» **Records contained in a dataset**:
== Segment start ==

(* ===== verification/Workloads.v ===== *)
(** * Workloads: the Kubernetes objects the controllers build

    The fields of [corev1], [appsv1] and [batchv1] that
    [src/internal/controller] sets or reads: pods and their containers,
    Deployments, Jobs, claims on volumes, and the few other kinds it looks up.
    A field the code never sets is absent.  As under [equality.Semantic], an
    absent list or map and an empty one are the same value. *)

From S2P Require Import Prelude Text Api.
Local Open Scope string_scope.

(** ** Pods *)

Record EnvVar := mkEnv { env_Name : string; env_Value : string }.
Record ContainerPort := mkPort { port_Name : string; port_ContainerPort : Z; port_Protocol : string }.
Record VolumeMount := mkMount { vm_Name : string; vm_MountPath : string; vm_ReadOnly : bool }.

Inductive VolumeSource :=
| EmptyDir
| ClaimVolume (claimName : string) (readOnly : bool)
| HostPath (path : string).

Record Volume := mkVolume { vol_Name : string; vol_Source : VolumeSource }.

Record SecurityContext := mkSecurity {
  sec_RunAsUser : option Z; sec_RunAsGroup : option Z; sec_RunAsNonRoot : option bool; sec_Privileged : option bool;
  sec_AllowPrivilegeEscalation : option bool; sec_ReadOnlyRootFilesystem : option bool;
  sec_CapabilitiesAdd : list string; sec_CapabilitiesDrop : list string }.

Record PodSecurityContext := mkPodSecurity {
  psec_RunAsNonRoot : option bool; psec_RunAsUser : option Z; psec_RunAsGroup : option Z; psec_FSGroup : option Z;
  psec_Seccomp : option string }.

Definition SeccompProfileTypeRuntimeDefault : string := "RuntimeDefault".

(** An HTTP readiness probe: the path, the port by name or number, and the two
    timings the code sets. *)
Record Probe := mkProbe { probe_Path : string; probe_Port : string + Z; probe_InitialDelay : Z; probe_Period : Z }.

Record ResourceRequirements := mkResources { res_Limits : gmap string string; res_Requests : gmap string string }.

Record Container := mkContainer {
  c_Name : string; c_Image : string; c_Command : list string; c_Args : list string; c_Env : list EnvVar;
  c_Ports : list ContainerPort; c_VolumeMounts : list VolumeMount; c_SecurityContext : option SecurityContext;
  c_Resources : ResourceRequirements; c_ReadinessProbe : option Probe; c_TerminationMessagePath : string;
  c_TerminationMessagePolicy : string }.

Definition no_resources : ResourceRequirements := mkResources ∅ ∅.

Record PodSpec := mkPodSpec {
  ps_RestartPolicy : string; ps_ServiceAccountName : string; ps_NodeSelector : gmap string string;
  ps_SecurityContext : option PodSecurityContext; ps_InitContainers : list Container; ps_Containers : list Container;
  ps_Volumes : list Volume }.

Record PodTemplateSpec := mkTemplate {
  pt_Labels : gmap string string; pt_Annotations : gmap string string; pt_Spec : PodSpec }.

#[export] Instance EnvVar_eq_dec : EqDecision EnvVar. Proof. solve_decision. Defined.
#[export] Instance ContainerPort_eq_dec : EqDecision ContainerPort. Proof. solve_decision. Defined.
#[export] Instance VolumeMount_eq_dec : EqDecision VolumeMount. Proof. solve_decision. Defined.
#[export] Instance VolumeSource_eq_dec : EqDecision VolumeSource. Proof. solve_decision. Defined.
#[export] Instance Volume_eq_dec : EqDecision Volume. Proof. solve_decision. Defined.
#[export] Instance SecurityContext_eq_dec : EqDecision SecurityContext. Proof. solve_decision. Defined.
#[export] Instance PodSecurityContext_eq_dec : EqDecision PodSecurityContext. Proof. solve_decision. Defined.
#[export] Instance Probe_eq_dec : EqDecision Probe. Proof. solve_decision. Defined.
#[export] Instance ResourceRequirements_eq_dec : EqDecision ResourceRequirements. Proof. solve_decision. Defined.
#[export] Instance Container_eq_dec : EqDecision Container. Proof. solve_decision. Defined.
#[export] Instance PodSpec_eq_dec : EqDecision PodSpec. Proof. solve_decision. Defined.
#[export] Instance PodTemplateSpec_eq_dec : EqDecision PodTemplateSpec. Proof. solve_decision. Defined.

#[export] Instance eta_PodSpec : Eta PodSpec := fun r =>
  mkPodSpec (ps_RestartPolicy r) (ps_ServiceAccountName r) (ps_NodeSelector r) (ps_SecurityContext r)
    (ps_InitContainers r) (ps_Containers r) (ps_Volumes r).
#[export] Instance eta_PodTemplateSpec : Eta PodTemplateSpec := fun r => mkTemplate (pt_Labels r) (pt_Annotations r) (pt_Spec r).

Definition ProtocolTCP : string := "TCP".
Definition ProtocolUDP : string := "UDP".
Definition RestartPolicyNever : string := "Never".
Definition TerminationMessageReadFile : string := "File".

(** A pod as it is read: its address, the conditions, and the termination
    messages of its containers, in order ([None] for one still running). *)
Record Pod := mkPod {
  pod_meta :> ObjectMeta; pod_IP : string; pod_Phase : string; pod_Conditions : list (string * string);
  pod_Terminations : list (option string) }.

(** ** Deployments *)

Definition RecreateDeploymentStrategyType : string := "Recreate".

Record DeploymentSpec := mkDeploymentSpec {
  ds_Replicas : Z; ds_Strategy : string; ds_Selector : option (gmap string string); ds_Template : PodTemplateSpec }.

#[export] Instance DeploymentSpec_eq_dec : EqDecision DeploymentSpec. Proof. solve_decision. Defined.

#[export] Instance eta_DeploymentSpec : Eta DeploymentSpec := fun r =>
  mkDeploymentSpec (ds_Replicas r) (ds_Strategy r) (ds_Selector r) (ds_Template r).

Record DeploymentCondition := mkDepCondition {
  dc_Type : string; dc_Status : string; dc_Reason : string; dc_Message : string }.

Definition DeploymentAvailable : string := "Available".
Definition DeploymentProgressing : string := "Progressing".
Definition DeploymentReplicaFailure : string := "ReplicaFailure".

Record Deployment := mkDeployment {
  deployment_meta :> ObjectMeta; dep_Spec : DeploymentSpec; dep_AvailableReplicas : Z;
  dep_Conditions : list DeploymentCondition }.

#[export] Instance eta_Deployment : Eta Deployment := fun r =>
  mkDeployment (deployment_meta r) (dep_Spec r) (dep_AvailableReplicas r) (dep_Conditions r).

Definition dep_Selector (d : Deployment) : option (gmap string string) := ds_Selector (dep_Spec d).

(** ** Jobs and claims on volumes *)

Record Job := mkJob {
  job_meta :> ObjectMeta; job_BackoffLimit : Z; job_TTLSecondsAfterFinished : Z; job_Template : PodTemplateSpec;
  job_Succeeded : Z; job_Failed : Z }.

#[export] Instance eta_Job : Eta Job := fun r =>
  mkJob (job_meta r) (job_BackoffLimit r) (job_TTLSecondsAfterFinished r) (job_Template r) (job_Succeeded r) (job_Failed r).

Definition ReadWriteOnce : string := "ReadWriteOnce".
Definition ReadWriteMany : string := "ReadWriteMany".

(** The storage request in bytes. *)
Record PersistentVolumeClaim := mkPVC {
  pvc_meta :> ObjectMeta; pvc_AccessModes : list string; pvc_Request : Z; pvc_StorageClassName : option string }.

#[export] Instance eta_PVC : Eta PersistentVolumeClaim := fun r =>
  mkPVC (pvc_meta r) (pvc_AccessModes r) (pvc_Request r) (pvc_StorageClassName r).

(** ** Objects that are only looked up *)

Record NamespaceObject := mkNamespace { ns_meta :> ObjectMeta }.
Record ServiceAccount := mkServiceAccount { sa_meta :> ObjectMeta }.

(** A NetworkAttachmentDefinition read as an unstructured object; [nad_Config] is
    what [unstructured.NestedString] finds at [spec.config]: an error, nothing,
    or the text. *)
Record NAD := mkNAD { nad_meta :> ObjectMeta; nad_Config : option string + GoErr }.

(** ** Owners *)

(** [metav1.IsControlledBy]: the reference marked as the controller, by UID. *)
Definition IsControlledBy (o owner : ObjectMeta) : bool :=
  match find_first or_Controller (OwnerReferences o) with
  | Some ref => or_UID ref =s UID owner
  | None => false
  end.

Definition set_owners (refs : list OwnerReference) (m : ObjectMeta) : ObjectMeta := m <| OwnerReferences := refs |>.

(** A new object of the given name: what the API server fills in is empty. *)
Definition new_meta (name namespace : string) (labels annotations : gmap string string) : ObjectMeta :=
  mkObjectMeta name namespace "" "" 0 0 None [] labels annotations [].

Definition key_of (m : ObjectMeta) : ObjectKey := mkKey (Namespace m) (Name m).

== Segment end ==

» **Work instructions**: Transcribe the records from their first line. Stop after the line with "c_Name : string;", including it.

» **Your solution**:
(* ===== verification/Workloads.v ===== *)
(** * Workloads: the Kubernetes objects the controllers build

    The fields of [corev1], [appsv1] and [batchv1] that
    [src/internal/controller] sets or reads: pods and their containers,
    Deployments, Jobs, claims on volumes, and the few other kinds it looks up.
    A field the code never sets is absent.  As under [equality.Semantic], an
    absent list or map and an empty one are the same value. *)

From S2P Require Import Prelude Text Api.
Local Open Scope string_scope.

(** ** Pods *)

Record EnvVar := mkEnv { env_Name : string; env_Value : string }.
Record ContainerPort := mkPort { port_Name : string; port_ContainerPort : Z; port_Protocol : string }.
Record VolumeMount := mkMount { vm_Name : string; vm_MountPath : string; vm_ReadOnly : bool }.

Inductive VolumeSource :=
| EmptyDir
| ClaimVolume (claimName : string) (readOnly : bool)
| HostPath (path : string).

Record Volume := mkVolume { vol_Name : string; vol_Source : VolumeSource }.

Record SecurityContext := mkSecurity {
  sec_RunAsUser : option Z; sec_RunAsGroup : option Z; sec_RunAsNonRoot : option bool; sec_Privileged : option bool;
  sec_AllowPrivilegeEscalation : option bool; sec_ReadOnlyRootFilesystem : option bool;
  sec_CapabilitiesAdd : list string; sec_CapabilitiesDrop : list string }.

Record PodSecurityContext := mkPodSecurity {
  psec_RunAsNonRoot : option bool; psec_RunAsUser : option Z; psec_RunAsGroup : option Z; psec_FSGroup : option Z;
  psec_Seccomp : option string }.

Definition SeccompProfileTypeRuntimeDefault : string := "RuntimeDefault".

(** An HTTP readiness probe: the path, the port by name or number, and the two
    timings the code sets. *)
Record Probe := mkProbe { probe_Path : string; probe_Port : string + Z; probe_InitialDelay : Z; probe_Period : Z }.

Record ResourceRequirements := mkResources { res_Limits : gmap string string; res_Requests : gmap string string }.

Record Container := mkContainer {
  c_Name : string; c_Image : string; c_Command : list string; c_Args : list string; c_Env : list EnvVar;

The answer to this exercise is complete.